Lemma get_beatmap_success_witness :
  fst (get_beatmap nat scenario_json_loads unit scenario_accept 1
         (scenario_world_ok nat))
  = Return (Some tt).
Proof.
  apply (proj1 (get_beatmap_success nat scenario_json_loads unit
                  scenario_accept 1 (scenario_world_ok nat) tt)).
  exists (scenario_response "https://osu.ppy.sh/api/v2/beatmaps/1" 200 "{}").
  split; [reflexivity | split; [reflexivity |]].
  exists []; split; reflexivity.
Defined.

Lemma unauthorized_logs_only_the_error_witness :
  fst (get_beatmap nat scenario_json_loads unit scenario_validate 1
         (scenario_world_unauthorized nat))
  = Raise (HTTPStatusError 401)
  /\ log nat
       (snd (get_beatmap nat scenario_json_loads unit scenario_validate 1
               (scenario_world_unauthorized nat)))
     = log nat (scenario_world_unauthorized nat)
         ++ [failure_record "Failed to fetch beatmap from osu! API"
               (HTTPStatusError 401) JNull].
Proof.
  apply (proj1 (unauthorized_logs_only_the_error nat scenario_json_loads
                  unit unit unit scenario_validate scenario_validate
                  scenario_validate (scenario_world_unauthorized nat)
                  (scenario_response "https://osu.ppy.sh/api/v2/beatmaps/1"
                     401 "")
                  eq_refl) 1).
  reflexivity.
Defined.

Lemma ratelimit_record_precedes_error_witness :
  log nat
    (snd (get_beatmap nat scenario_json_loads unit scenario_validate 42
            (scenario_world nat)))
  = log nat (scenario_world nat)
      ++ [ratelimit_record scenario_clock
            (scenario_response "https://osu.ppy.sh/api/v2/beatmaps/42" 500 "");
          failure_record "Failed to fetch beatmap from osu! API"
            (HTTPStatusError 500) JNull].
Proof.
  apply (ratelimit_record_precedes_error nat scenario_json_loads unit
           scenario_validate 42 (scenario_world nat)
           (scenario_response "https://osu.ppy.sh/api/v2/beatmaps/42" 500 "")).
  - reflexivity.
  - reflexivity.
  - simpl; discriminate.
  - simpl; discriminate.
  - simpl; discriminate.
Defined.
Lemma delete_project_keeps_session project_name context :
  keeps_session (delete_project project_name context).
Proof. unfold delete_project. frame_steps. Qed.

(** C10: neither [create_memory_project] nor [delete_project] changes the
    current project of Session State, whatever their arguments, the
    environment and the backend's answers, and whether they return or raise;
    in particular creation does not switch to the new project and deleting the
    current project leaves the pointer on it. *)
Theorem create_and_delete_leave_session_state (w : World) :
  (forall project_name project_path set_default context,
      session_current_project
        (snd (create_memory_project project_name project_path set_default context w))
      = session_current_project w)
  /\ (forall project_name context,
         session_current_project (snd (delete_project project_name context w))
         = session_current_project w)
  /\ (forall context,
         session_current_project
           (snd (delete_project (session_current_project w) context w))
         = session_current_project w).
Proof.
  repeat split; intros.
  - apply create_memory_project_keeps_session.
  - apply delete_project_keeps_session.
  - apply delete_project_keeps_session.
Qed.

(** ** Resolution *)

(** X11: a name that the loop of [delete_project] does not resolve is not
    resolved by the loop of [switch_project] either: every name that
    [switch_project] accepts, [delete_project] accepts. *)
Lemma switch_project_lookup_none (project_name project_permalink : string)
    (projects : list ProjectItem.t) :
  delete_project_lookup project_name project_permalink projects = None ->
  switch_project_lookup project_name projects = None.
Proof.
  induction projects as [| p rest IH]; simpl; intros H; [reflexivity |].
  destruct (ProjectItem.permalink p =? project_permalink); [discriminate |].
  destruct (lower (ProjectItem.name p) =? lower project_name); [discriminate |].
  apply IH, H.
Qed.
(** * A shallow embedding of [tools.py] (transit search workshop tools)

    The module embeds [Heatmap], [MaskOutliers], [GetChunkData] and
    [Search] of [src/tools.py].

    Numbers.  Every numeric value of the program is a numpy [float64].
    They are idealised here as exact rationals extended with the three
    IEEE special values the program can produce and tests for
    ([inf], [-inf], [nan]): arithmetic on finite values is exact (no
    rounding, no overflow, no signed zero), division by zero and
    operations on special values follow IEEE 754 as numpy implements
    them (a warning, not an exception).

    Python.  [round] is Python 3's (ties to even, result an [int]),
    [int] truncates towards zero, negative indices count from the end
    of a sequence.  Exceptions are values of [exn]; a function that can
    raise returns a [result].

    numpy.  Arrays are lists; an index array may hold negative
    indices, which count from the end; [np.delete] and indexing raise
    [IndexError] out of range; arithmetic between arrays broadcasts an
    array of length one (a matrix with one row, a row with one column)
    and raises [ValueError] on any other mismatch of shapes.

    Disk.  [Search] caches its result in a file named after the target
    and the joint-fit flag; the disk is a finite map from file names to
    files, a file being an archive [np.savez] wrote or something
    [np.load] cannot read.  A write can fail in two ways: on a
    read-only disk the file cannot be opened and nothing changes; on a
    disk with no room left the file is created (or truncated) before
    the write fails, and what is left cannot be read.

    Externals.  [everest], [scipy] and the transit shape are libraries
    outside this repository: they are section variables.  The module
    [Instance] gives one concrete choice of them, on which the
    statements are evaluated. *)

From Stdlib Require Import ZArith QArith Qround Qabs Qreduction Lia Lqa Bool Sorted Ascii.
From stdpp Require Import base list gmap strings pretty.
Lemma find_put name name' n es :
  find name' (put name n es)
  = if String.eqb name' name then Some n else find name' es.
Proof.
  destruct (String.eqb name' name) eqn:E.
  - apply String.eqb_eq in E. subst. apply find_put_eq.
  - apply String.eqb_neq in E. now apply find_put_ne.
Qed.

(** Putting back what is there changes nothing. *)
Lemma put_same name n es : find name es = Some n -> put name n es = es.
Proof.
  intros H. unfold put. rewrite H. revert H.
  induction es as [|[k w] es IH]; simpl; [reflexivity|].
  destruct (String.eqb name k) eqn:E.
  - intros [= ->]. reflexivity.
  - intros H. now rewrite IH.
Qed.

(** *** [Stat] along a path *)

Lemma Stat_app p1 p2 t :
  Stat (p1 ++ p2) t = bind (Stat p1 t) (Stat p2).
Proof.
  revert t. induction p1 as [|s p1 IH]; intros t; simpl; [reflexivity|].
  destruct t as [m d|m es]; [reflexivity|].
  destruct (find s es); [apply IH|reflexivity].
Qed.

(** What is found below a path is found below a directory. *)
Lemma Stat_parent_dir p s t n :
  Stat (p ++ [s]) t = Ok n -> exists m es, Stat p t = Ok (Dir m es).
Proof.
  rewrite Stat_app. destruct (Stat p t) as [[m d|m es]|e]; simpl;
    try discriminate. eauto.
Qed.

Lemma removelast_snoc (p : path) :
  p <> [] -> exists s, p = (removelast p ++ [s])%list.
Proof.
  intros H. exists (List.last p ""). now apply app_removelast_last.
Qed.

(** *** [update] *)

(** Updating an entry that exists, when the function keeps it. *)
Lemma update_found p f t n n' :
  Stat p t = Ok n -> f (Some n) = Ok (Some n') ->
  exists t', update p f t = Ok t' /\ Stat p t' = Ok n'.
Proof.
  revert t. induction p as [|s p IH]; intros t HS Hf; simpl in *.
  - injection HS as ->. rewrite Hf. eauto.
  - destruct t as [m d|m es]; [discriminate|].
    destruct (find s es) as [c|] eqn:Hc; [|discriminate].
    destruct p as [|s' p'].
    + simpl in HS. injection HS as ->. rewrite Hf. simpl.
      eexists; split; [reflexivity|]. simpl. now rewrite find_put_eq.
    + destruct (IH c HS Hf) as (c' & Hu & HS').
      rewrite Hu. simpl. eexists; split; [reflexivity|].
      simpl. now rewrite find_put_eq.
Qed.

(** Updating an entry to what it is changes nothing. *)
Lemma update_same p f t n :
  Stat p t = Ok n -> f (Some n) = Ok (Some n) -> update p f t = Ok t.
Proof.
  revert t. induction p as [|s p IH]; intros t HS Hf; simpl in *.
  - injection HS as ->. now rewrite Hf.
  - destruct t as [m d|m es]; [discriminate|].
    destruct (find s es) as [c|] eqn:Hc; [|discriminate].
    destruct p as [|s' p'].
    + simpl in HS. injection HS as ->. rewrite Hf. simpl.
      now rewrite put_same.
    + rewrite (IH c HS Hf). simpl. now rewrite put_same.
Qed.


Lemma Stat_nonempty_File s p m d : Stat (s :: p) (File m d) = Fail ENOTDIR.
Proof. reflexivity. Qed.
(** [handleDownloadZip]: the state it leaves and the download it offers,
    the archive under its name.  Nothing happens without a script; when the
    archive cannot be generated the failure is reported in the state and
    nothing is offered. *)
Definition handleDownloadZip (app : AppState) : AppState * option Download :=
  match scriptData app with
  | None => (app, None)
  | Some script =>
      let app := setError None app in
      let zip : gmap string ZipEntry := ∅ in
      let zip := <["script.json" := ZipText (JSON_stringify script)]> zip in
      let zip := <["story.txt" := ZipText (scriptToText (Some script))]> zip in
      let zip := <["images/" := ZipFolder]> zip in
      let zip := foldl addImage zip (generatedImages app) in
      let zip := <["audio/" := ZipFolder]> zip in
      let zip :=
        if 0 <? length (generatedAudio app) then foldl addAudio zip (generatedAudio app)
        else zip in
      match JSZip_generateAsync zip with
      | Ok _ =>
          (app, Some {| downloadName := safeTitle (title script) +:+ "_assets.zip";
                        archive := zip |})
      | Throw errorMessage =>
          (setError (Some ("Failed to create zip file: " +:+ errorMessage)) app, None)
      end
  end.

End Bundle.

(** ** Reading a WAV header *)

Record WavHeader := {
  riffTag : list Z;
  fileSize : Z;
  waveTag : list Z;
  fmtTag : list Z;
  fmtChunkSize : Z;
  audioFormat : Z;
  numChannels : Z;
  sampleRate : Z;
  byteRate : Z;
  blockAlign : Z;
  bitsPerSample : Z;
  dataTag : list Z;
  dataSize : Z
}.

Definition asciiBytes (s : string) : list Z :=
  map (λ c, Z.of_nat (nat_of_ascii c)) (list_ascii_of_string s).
* * *
_About this task_. Return, unchanged, the run of lines above that opens with the line containing "archive cannot be" and closes with the line containing "Throw errorMessage =>". Include both.

_Solution_.
    archive cannot be generated the failure is reported in the state and
    nothing is offered. *)
Definition handleDownloadZip (app : AppState) : AppState * option Download :=
  match scriptData app with
  | None => (app, None)
  | Some script =>
      let app := setError None app in
      let zip : gmap string ZipEntry := ∅ in
      let zip := <["script.json" := ZipText (JSON_stringify script)]> zip in
      let zip := <["story.txt" := ZipText (scriptToText (Some script))]> zip in
      let zip := <["images/" := ZipFolder]> zip in
      let zip := foldl addImage zip (generatedImages app) in
      let zip := <["audio/" := ZipFolder]> zip in
      let zip :=
        if 0 <? length (generatedAudio app) then foldl addAudio zip (generatedAudio app)
        else zip in
      match JSZip_generateAsync zip with
      | Ok _ =>
          (app, Some {| downloadName := safeTitle (title script) +:+ "_assets.zip";
                        archive := zip |})
      | Throw errorMessage =>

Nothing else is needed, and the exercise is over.